While there are some subtleties involved in picking a regularization scheme, we shall not worry about this much and will instead focus on what I think is really interesting: renormalization, i.e. the [surprising] behavior of theories as one changes scale.

The details of the general regularization-renormalization procedure can be found in every self-respecting quantum field theory textbook, but it can often be daunting to understand what’s going on physically rather than just technically. This is what I’d like to try to explore a bit.

First of all, renormalization is something that is intrinsically woven into quantum field theory rather than a trick’ to get sensible results (as was often said in the 1960s). One way of looking at this is to say that we do not renormalize because our calculations find infinities, but rather because of the nature of quantum corrections in an interacting theory.

Recall the Lehmann-Symanzik-Zimmerman (LSZ) reduction procedure. Ha ha! Just kidding, nobody remembers the LSZ reduction formalism unless they find themselves in the unenviable position of teaching it.

Here’s what’s important: we understand the properties of free fields because their Lagrangian is quadratic and the path integral can be solved explicitly. But non-interacting theories are boring, so we usually play with interacting theories as perturbations on free theories. When we do this, however, things get a little out-of-whack.
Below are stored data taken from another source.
(* ===== verification/ExecRun.v ===== *)
(** A program takes the place of another, [sys_execve] of kernel/core/task.c as a whole. *)
From S2P Require Import Prelude DList Bitmap Machine MachineFacts Klib Format Sched Ipc Log Cpu Alloc Paging AddrSpace.
From S2P Require Import FreeSpace CopySpace Fs Task TaskLife Exec ProgLoad ExecSpace LoadElf CopyArgs.

(** * The caller's memory *)
Section Caller.
Context `{Layout} `{Device}.
Variables (s : kst) (old : Z).

(** [m] has the caller's pages as they are. *)
Definition keeps (m : gmap Z Z) : Prop := forall p, own s old p -> same_page (k_mem s) m p.

Hypothesis Hold : dir_wf (k_mem s) [] old.

Lemma keeps_translate m x : keeps m -> user x -> translate old m x = mmu_walk old (k_mem s) x.
Proof.
  intros Hm Hx. pose proof Hx as [H1 H2]. unfold translate. rewrite (proj2 (Z.ltb_ge _ _)), (proj2 (Z.ltb_lt _ _)) by lia.
  by apply (user_walk_same s old []).
Qed.

Lemma keeps_self : keeps (k_mem s).
Proof. by intros p _ a _. Qed.

Lemma keeps_byte m x pa : keeps m -> user x -> mmu_walk old (k_mem s) x = Some pa -> mget m pa = mget (k_mem s) pa.
Proof. intros Hm Hx Ew. apply (Hm (page_of pa)); [|done]. right; right. by exists x, pa. Qed.

Lemma keeps_load8 m x v : keeps m -> user x -> load8 x old (k_mem s) = Some (v, k_mem s) -> load8 x old m = Some (v, m).
Proof.
  intros Hm Hx. unfold load8. rewrite (keeps_translate m) by done. rewrite (keeps_translate (k_mem s)) by (done || apply keeps_self).
  destruct (mmu_walk old (k_mem s) x) as [pa|] eqn:E; [|done]. cbn. intros [= <-]. by rewrite (keeps_byte m x pa).
Qed.
(** The nodes of the queued tasks survive [task_init]. *)
Lemma nodes_init_queued s v child ts h l x :
  sched_inv s v -> nodes_init s child (all_node <$> ts) h l ->
  (forall t, t ∈ ts -> t ∈ dom (k_tasks s)) -> child ∈ dom (k_tasks s) -> x ∈ queued v -> x <> child ->
  h !! run_node x = k_nodes s !! run_node x /\ h !! wait_node x = k_nodes s !! wait_node x /\
  is_Some (h !! all_node x).
Proof.
  intros Hi [Hl _ Hsame] Hts Hc Hx Hne. pose proof (queued_dom s v x Hi Hx) as Hxd. pose proof (si_apart s v Hi) as Hap.
  assert (forall o, o = RUN_NODE_OFF \/ o = WAIT_NODE_OFF -> x + o ∉ (all_node <$> ts) ++ [all_node child]) as Hnin.
  { intros o Ho. rewrite <- (fmap_app _ ts [child] : _ = _ ++ [all_node child]).
    intros (t & E & Ht)%list_elem_of_fmap. unfold all_node in E.
    assert (t ∈ dom (k_tasks s)) as Htd by (apply elem_of_app in Ht as [?| ->%list_elem_of_singleton]; auto).
    destruct (decide (x = t)) as [->|Hxt].
    - unfold RUN_NODE_OFF, WAIT_NODE_OFF, ALL_NODE_OFF in *. lia.
    - revert E. apply (nodes_apart (k_tasks s)); unfold RUN_NODE_OFF, WAIT_NODE_OFF, ALL_NODE_OFF, SIZEOF_TASK in *; try done; lia. }
  assert (forall o o', 0 <= o < SIZEOF_TASK -> 0 <= o' < SIZEOF_TASK -> x + o <> child + o') as Hcne
    by (intros; by apply (nodes_apart (k_tasks s))).
  split_and!.
  - apply Hsame; [apply Hcne | apply Hcne | apply Hnin; by left]; unfold RUN_NODE_OFF, WAIT_NODE_OFF, SIZEOF_TASK; lia.
  - apply Hsame; [apply Hcne | apply Hcne | apply Hnin; by right]; unfold RUN_NODE_OFF, WAIT_NODE_OFF, SIZEOF_TASK; lia.
  - destruct (decide (all_node x ∈ (all_node <$> ts) ++ [all_node child])) as [Hin|Hout]; [by apply (dlist_lookup h l _ _ Hl)|].
    rewrite Hsame by (done || (apply Hcne; unfold ALL_NODE_OFF, RUN_NODE_OFF, WAIT_NODE_OFF, SIZEOF_TASK; lia)).
    by destruct (si_live s v Hi x Hx) as (_ & _ & ? & _).
Qed.

(** Tasks other than [child] are live when the tables changed for [child] only. *)
Lemma live_other s s' x child t' tx :
  live s x -> x <> child -> k_tasks s !! x = Some tx ->
  is_Some (k_nodes s' !! run_node x) -> is_Some (k_nodes s' !! all_node x) -> is_Some (k_nodes s' !! wait_node x) ->
  k_tasks s' = <[child := t']> (k_tasks s) ->
  k_gdt s' !! Z.to_nat (t_tss_sel tx / 8) = k_gdt s !! Z.to_nat (t_tss_sel tx / 8) -> live s' x.
Proof.
  intros (Hpos & _ & _ & _ & t & Ht & Ho) Hne Hx Hr Ha Hw Ets Eg. rewrite Ht in Hx. injection Hx as ->.
  split_and!; try done. exists tx. rewrite Ets, lookup_insert_ne by done. split; [done|].
  unfold tss_owner in *. rewrite Eg, Ets. destruct (k_gdt s !! _) as [d|]; [|done]. cbn [mbind option_bind] in *.
  destruct (decide (desc_base d - TSS_OFF = child)) as [Ec|].
  - exfalso. rewrite Ec in Ho. destruct (k_tasks s !! child); [|done]. apply Hne. by injection Ho as ->.
  - by rewrite lookup_insert_ne.
Qed.

(** The queues do not notice changes of the entry of a task that is in none of them. *)
Lemma sched_inv_other s s' v child t' :
  sched_inv s v -> child ∉ queued v -> child ∈ dom (k_tasks s) ->
  curr_task (k_tm s') = curr_task (k_tm s) -> ready_list (k_tm s') = ready_list (k_tm s) ->
  sleep_list (k_tm s') = sleep_list (k_tm s) -> k_tasks s' = <[child := t']> (k_tasks s) ->
  (forall x, x ∈ queued v -> k_nodes s' !! run_node x = k_nodes s !! run_node x) ->
  (forall x, x ∈ queued v -> live s' x) -> sched_inv s' v.
Proof.
  intros [Hc Hr Hsl Hnd Hid Hl Ht Hap] Hout Hdom Ec Er Es Ets Hn Hlive. split; try done.
  - by rewrite Ec.
  - rewrite Er. apply (dlist_frame (k_nodes s)); [|done]. intros n (x & -> & Hx)%list_elem_of_fmap. apply Hn. unfold queued. set_solver.
  - rewrite Es. apply (dlist_frame (k_nodes s)); [|done]. intros n (x & -> & Hx)%list_elem_of_fmap. apply Hn. unfold queued. set_solver.
  - intros x n Hx. rewrite Ets, lookup_insert_ne; [by apply Ht|]. intros <-. apply Hout. unfold queued.
    apply (list_elem_of_fmap_2 fst) in Hx. simpl in Hx. set_solver.
  - intros a b Ha Hb. rewrite Ets in *. apply Hap; set_solver.
Qed.

Lemma sched_inv_entry s v child t t' :
  sched_inv s v -> child ∉ queued v -> k_tasks s !! child = Some t ->
  sched_inv (set_k_tasks (<[child := t']> (k_tasks s)) s) v.
Proof.
  intros Hi Hout Ht. apply (sched_inv_other s _ v child t'); try done; [by apply elem_of_dom_2 in Ht|].
  intros x Hx. pose proof (si_live s v Hi x Hx) as Hl. pose proof Hl as (_ & Hr & Ha & Hw & tx & Hx' & _).
  apply (live_other s _ x child t' tx); try done. by intros ->.
Qed.

Lemma live_entry s child t t' :
  live s child -> k_tasks s !! child = Some t -> t_tss_sel t' = t_tss_sel t ->
  live (set_k_tasks (<[child := t']> (k_tasks s)) s) child.
Proof.
  intros (Hpos & Hr & Ha & Hw & tx & Hx & Ho) Ht Es. rewrite Ht in Hx. injection Hx as <-. split_and!; try done.
  exists t'. kproj. rewrite lookup_insert_eq. split; [done|]. rewrite Es. unfold tss_owner in *. kproj.
  destruct (k_gdt s !! _) as [d|]; [|done]. cbn [mbind option_bind] in *.
  destruct (decide (desc_base d - TSS_OFF = child)) as [Ec|].
  - by rewrite Ec, lookup_insert_eq in *.
  - by rewrite lookup_insert_ne.
Qed.

(** [task_init] for a task that is in no queue. *)
Lemma after_init_inv s v child t k m a h l sel ts :
  sched_inv s v -> sels_used s v -> child ∉ queued v -> child ∈ dom (k_tasks s) ->
  sel_free s sel k -> nodes_init s child (all_node <$> ts) h l -> (forall x, x ∈ ts -> x ∈ dom (k_tasks s)) ->
  sched_inv (after_init child t k m a h l s) v.
Proof.
  intros Hi Hu Hout Hdom (Esel & Hk & d & Hd & Hda) Hni Hts.
  apply (sched_inv_other s _ v child t); try done.
  - intros x Hx. apply (nodes_init_queued s v child ts h l x Hi Hni Hts Hdom Hx). by intros ->.
  - intros x Hx. assert (x <> child) as Hne by (by intros ->).
    destruct (nodes_init_queued s v child ts h l x Hi Hni Hts Hdom Hx Hne) as (Er & Ew & Ha).
    pose proof (si_live s v Hi x Hx) as Hl. pose proof Hl as (_ & Hr & _ & Hw & tx & Htx & _).
    apply (live_other s _ x child t tx); try done.
    + unfold after_init, with_tss. kproj. by rewrite Er.
    + unfold after_init, with_tss. kproj. by rewrite Ew.
    + unfold after_init, with_tss. kproj. destruct (decide (Z.to_nat (t_tss_sel tx / 8) = k)) as [E|]; [|by rewrite list_lookup_insert_ne].
      exfalso. rewrite <- E in Hd. by apply (Hu x tx d).
Qed.

Lemma task_start_run s v child t :
  sched_inv s v -> live s child -> child ∉ queued v -> k_tasks s !! child = Some t ->
  exists s', task_start child s = Done tt s' /\ sched_inv s' (a_set_ready child v) /\ sched_step s s' /\
    k_tasks s' = <[child := set_t_state TASK_READY t]> (k_tasks s).
Proof.
  intros Hi Hl Hout Ht. unfold task_start. kred.
  destruct (task_set_ready_run (set_k_if false s) v child) as (s' & t' & Ht' & E & Hs & Hi' & Ets);
    [by apply sched_inv_if | done | intros ->; apply Hout; by left | intros Hin; apply Hout; by right |].
  kproj. assert (t' = t) as -> by (change (k_tasks s !! child = Some t') in Ht'; congruence).
  rewrite E. kred. eexists. split_and!; [done | by apply sched_inv_if | | exact Ets].
  destruct Hs as (tm & h & ts & -> & Hs). exists tm, h, ts. split; [by destruct s | exact Hs].
Qed.

(** ** The two address spaces *)

(** The state in which a task forks: [pt] is its entry, [child] the free slot, [t0] what
    the slot holds, [sel] the free selector, [ts] the tasks in the task list. *)
Record fork_pre (s : kst) (v : sview) (child : Z) (pt t0 : task_t) (sel : Z) (ts : list Z) : Prop := {
  fp_inv : sched_inv s v;
  fp_parent : k_tasks s !! v_curr v = Some pt;
  fp_free : find_free_task TASK_NR 0 s = Done child s /\ mutex_free s task_table_mutex;
  fp_child : child ∉ v_curr v :: queued v;
  fp_slot : slot_ok s child (t_name pt) t0 sel (all_node <$> ts);
  fp_listed : forall x, x ∈ ts -> x ∈ dom (k_tasks s);
  fp_sels : sels_used s v;
  fp_frame : let frame := u32 (tss_esp0 (t_tss pt) - SIZEOF_SYSCALL_FRAME) in
    frame_ok frame /\ forall off, 0 <= off < SIZEOF_SYSCALL_FRAME -> page_of (frame + off) ∉ frames s;
  fp_cr3 : k_cr3 s = tss_cr3 (t_tss pt);
  fp_kernel : dir_wf (k_mem s) (frames s) kernel_page_dir;
  fp_space : dir_wf (k_mem s) (frames s) (k_cr3 s);
  fp_own : forall p, own s (k_cr3 s) p -> (p ∉ frames s) /\ ~ pt_page (k_mem s) kernel_page_dir p;
  fp_room : (2 <= length (frames s))%nat
}.

Section Spaces.
Variables (s : kst) (v : sview) (child : Z) (pt t0 : task_t) (sel : Z) (ts : list Z).
Hypothesis Hpre : fork_pre s v child pt t0 sel ts.
Variables (stack dir : Z) (m : gmap Z Z) (a : addr_alloc_t).
Hypothesis Hns : new_space s stack dir m a.

Lemma dir_free : dir ∈ frames s.
Proof. rewrite (ns_frames _ _ _ _ _ Hns). right. by left. Qed.

Lemma own_same_new p : own s (k_cr3 s) p -> same_page (k_mem s) m p.
Proof.
  intros Hp. apply (ns_same _ _ _ _ _ Hns). intros ->. destruct (fp_own _ _ _ _ _ _ _ Hpre _ Hp) as [Hf _]. by apply Hf, dir_free.
Qed.

Lemma user_walk_new x : user x -> mmu_walk (k_cr3 s) m x = mmu_walk (k_cr3 s) (k_mem s) x.
Proof. apply (user_walk_same s (k_cr3 s) (frames s) m x (fp_space _ _ _ _ _ _ _ Hpre)), own_same_new. Qed.

(** The copy takes as many frames as it would have taken before the child's frames were
    allotted, and two are gone. *)
Lemma copy_need_new : copy_need m (k_cr3 s) = copy_need (k_mem s) (k_cr3 s).
Proof.
  apply (tables_need_ext _ _ (frames s)); [apply (fp_space _ _ _ _ _ _ _ Hpre) | | lia | lia].
  intros p Hp. apply own_same_new. destruct Hp as [->|Hp]; [by left | right; by left].
Qed.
Statements about free field propagators, for example, are no longer strictly true because of the new field interactions. The two-point Greens function is no longer the simple propagator of a field from one point to another, but now takes into account self-interactions of the field along the way. This leads one to the Lehmann-Kallen form of the propagator and the spectral density function which encodes intermediate bound states.

You can go back and read about those things in your favorite QFT text, but the point is this: we like to use “nice” properties of the free theory ito work with our interacting theory. In order to maintain these “nice properties” we are required to rescale (renormalize) our fields and couplings. For example, we would like to maintain that a field’s propagator has a pole of unity residue at its physical mass, the field operator annihilates the vacuum, and that the field is properly normalized. Assuming these properties, the LSZ reduction procedure tells us that we can calculate S-matrix elements in the usual way.

Suppose we start with a model, represented by some Lagrangian. We call this the bare Lagrangian. This is just something some theorist wrote down. The bare Lagrangian has parameters (masses, couplings), but they’re “just variables” — i.e. they needn’t be directly’ related to measurable quantities. We rescale fields and shift couplings to fit the criteria of LSZ,

$\phi = Z^{-1/2}\phi_{bare}$
$g = g_{bare} + \delta g$.

We refer to these as the renormalized field and renormalized couplings. These quantities are finite and can be connected to experiments.

When we do calculations and find divergences, we can (usually) absorb these quantities into the bare field and couplings. Thus the counter terms $\delta g$ and the field strength renormalization $Z$ are also formally divergent, but in a way that cancels the divergence of the bare field and couplings.

That sets everything up for us. We haven’t really done anything, mind you, just set up all of the clockwork. In fact, the real beauty is seeing what happens when we let go and see what the machine does (the renormalization group). I’ll get to this in a future post.

Further reading: For beginning field theorists, I strongly recommend the heuristic description of renormalization in Zee’s QFT text. A good discussion of LSZ and the Lehmann-Kallen form is found in the textbooks by Srednicki and Ticciati. Finally, for one of the best discussions of renormalization, the Les Houches lectures “Methods in Field Theory” (a paperback version is available for a reasonable price) is fantastic.